The correlations between S100A9 and CAP severity scores were analyzed among CAP patients. We found that serum S100A9 was positively correlated with CURB-65 (r = 0.501, P = 0.001), CRB-65 (r = 0.488, P = 0.001), PSI (r = 0.567, P<0.001), CURXO (r = 0.502, P = 0.003) and SMART-COP (r = 0.475, P<0.001) (Table 2). Additionally, the correlations between S100A9 and blood routine parameters were explored. As shown in Table 2, serum S100A9 was positively correlated with WBC (r = 0.297, P = 0.003), NLR (r = 0.274, P = 0.006) and MON (r = 0.277, P = 0.012). Meanwhile, we also observed the correlations between serum S100A9 and inflammatory cytokines. We found that there was positive correlations between serum S100A9 with TNF-α (r = 0.248, P = 0.001), IL-1β (r = 0.273, P<0.001) and CRP (r = 0.345, P = 0.002). Finally, associations between serum S100A9 and CAP severity scores were further analyzed using univariate and multivariate logistic regression. The univariate logistic regression indicated that serum S100A9 was positively correlated with CURB-65 (OR = 1.358; 95% CI: 1.121, 1.652), CRB-65 (OR = 1.223; 95% CI: 1.025, 1.562), PSI (OR = 1.325; 95% CI: 1.056, 1.762), SMART-COP (OR = 1.262; 95% CI: 1.050, 1.462) and CURXO (OR = 1.451; 95% CI: 1.215, 1.864) (Table 3). Confounding factors were controlled and adjusted and the multivariate logistic regression was further performed. These results indicated that serum S100A9 was positively associated with PSI (OR = 1.225; 95% CI: 1.035, 1.562), SMART-COP (OR = 1.212; 95% CI: 1.065, 1.615) and CURXO (OR = 1.116; 95% CI: 1.011, 1.365) (Table 3).

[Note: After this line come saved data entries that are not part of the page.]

(* ===== verification/MemoryStores.v ===== *)
(** * The other in-memory stores

    [adapters/memory/outbox.py], [configuration.py], [registry.py],
    [projection.py] and [event_batching.py]. *)

From S2P Require Import Prelude PyDict PyStr Json Errors Identity Execution Ports.

(** ** [InMemoryOutboxRepository] *)
Module Outbox.
Abbreviation state := (dict OutboxMessage).

Definition message_key (m : OutboxMessage) : string := id_value (msg_id m).

Definition append (m : OutboxMessage) : Py state OutboxMessage := λ d,
  if dmem d (message_key m)
  then (Raise (failure INVALID_EXECUTION_INPUT "outbox message exists"), d)
  else (Ok m, dset d (message_key m) m).

Definition unpublished (m : OutboxMessage) : bool := negb (msg_published m).

Definition pending (limit : Z) : Py state (list OutboxMessage) := λ d,
  (Ok (py_slice (List.filter unpublished (dvalues d)) 0 limit), d).

(** [replace(message, published=True)] *)
Definition publish_message (m : OutboxMessage) : OutboxMessage :=
  mk_outbox_message (msg_id m) (msg_topic m) (msg_key m) (msg_payload m) (msg_created_at m) true.

Definition mark_published (id : CommandId) : Py state unit := λ d,
  match dget d (id_value id) with
  | None => (Raise (failure RESOURCE_NOT_FOUND "outbox message not found"), d)
  | Some m => (Ok tt, dset d (id_value id) (publish_message m))
  end.

#[export] Instance outbox_repository : OutboxRepository state := {
  outbox_append := append;
  outbox_pending := pending;
  outbox_mark_published := mark_published;
}.

Definition inv (d : state) : Prop :=
  dict_wf d ∧ ∀ k m, dget d k = Some m → message_key m = k.

Lemma outbox_inv_dset d m : inv d → inv (dset d (message_key m) m).
Proof.
  intros [Hwf Hk]. split; [by apply dset_wf|].
  intros k m'. rewrite dget_dset. destruct (decide (k = message_key m)); naive_solver.
Qed.

Lemma filter_dset (d : state) k m :
  dict_wf d → dget d k = Some m → (∀ k m, dget d k = Some m → message_key m = k) →
  List.filter unpublished (dvalues (dset d k (publish_message m))) =
    List.filter (λ x, negb (bool_decide (message_key x = k))) (List.filter unpublished (dvalues d)).
Proof.
  intros Hwf Hm Hkeys.
  assert (∀ e : state, (∀ kv, kv ∈ e → message_key kv.2 = kv.1) → k ∉ dkeys e →
    List.filter (λ x, negb (bool_decide (message_key x = k))) (List.filter unpublished (dvalues e)) =
    List.filter unpublished (dvalues e)) as Hno.
  { intros e He Hk. induction e as [|[k0 m0] e IH]; [done|]. simpl in Hk.
    specialize (IH (λ kv Hin, He kv (list_elem_of_further kv _ e Hin)) ltac:(set_solver)).
    pose proof (He (k0, m0) ltac:(set_solver)) as H0. simpl in H0. simpl.
    destruct (unpublished m0); simpl; [|done].
    rewrite bool_decide_eq_false_2 by set_solver. simpl. by rewrite IH. }
  assert (∀ kv, kv ∈ d → message_key kv.2 = kv.1) as Hall.
  { intros [k0 m0] Hin. simpl. apply Hkeys. by apply dget_elem. }
  clear Hkeys. unfold dict_wf in Hwf. induction d as [|[k0 m0] d IH]; simpl in *; [done|].
  apply NoDup_cons in Hwf as [Hn Hwf].
  pose proof (Hall (k0, m0) ltac:(set_solver)) as H0. simpl in H0.
  destruct (decide (k = k0)) as [->|Hne]; simplify_eq/=.
  - pose proof (Hno d ltac:(set_solver) ltac:(set_solver)) as Hd.
    destruct (unpublished m); simpl; [rewrite bool_decide_eq_true_2 by done; simpl|]; by rewrite Hd.
  - rewrite IH by set_solver. destruct (unpublished m0); simpl; [|done].
    by rewrite bool_decide_eq_false_2.
Qed.

(** The outbox delivers in order and until marked.  A new message goes to
    the end of the pending list, marking a message published removes exactly
    that message from it and nothing else, a duplicate identifier and an
    unknown one are refused without effect, and [pending] is a prefix of that
    list. *)
Lemma outbox_spec (d : state) (m : OutboxMessage) (id : CommandId) (limit : Z)
  (Hinv : inv d) (Hl : 0 ≤ limit) :
  let waiting d := List.filter unpublished (dvalues d) in
  pending limit d = (Ok (take (Z.to_nat limit) (waiting d)), d) ∧
  match dget d (message_key m) with
  | Some _ => append m d = (Raise (failure INVALID_EXECUTION_INPUT "outbox message exists"), d)
  | None => ∃ d', append m d = (Ok m, d') ∧ inv d' ∧
      waiting d' = waiting d ++ (if msg_published m then [] else [m])
  end ∧
  match dget d (id_value id) with
  | None => mark_published id d = (Raise (failure RESOURCE_NOT_FOUND "outbox message not found"), d)
  | Some _ => ∃ d', mark_published id d = (Ok tt, d') ∧ inv d' ∧
      waiting d' = List.filter (λ x, negb (bool_decide (message_key x = id_value id))) (waiting d)
  end.
Proof.
  intros waiting. destruct Hinv as [Hwf Hk]. split_and!.
  - unfold pending. by rewrite (py_slice_page _ 0 limit), Z2Nat.inj_0 by lia.
  - unfold append, dmem. destruct (dget d (message_key m)) eqn:Hm; [done|].
    eexists. split; [done|]. split; [by apply outbox_inv_dset|]. unfold waiting, dvalues.
    rewrite dset_fresh by by apply dget_None. rewrite fmap_app, List.filter_app. simpl.
    unfold unpublished. by destruct (msg_published m).
  - unfold mark_published. destruct (dget d (id_value id)) as [m0|] eqn:Hm; [|done].
    eexists. split; [done|]. pose proof (Hk _ _ Hm) as Hkey. split.
    + rewrite <- Hkey. change (message_key m0) with (message_key (publish_message m0)).
      by apply outbox_inv_dset.
    + by apply filter_dset.
Qed.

The level of serum S100A9 were compared between alive patients and dead cases. Eighteen CAP patients were died during hospitalization. As shown in Fig. 3a, serum S100A9 was increased in dead patients than these in alive CAP patients. Moreover, the levels of serum S100A9 was higher in>14 days than these in <8 days and 8 ~ 14 days (Fig. 3b). Besides, the associations between serum S100A9 and the prognosis of CAP patients were analyzed using logistic regression. The univariate logistic regression revealed that serum S100A9 was positively associated with hospital stay (OR = 1.159; 95% CI: 1.062, 1.321) and the risk of death (OR = 1.112; 95% CI: 1.010, 1.336) (Table 4). In order to control confounding factors, the multivariate logistic regression was continued to performing. The results found that serum S100A9 was positively associated with the risk of death (OR = 1.137; 95% CI: 1.023, 1.312).

The predictive capacity of serum S1009A was analyzed using receiver operating characteristic area under the curve (AUC). As shown in Fig. 4a, the AUC of S100A9 for CAP was 0.788 (95% CI: 0.699, 0.878). The sensitivity and specificity of S100A9 in the prediction of CAP were 73.5 and 82.5%. Furthermore, the predictive capacity of serum S1009A for severity was analyzed among CAP patients. We found that the AUCs for different biomarkers were as follows: CURB-65, 0.893 (95% CI: 0.832, 0.954); CRB-65, 0.886 (95% CI: 0.823, 0.950); PSI, 0.919 (95% CI: 0.891, 0.987); SMART-COP, 0.916 (95% CI: 0.932, 0.998); CURXO, 0.880 (0.810, 0.951); S100A9, 0.832 (95% CI: 0.715, 0.943) (Fig. 4b). The optimal cut-off value of serum S100A9 level was 213.6 pg/mL with 76.0% sensitivity and 82.0% specificity.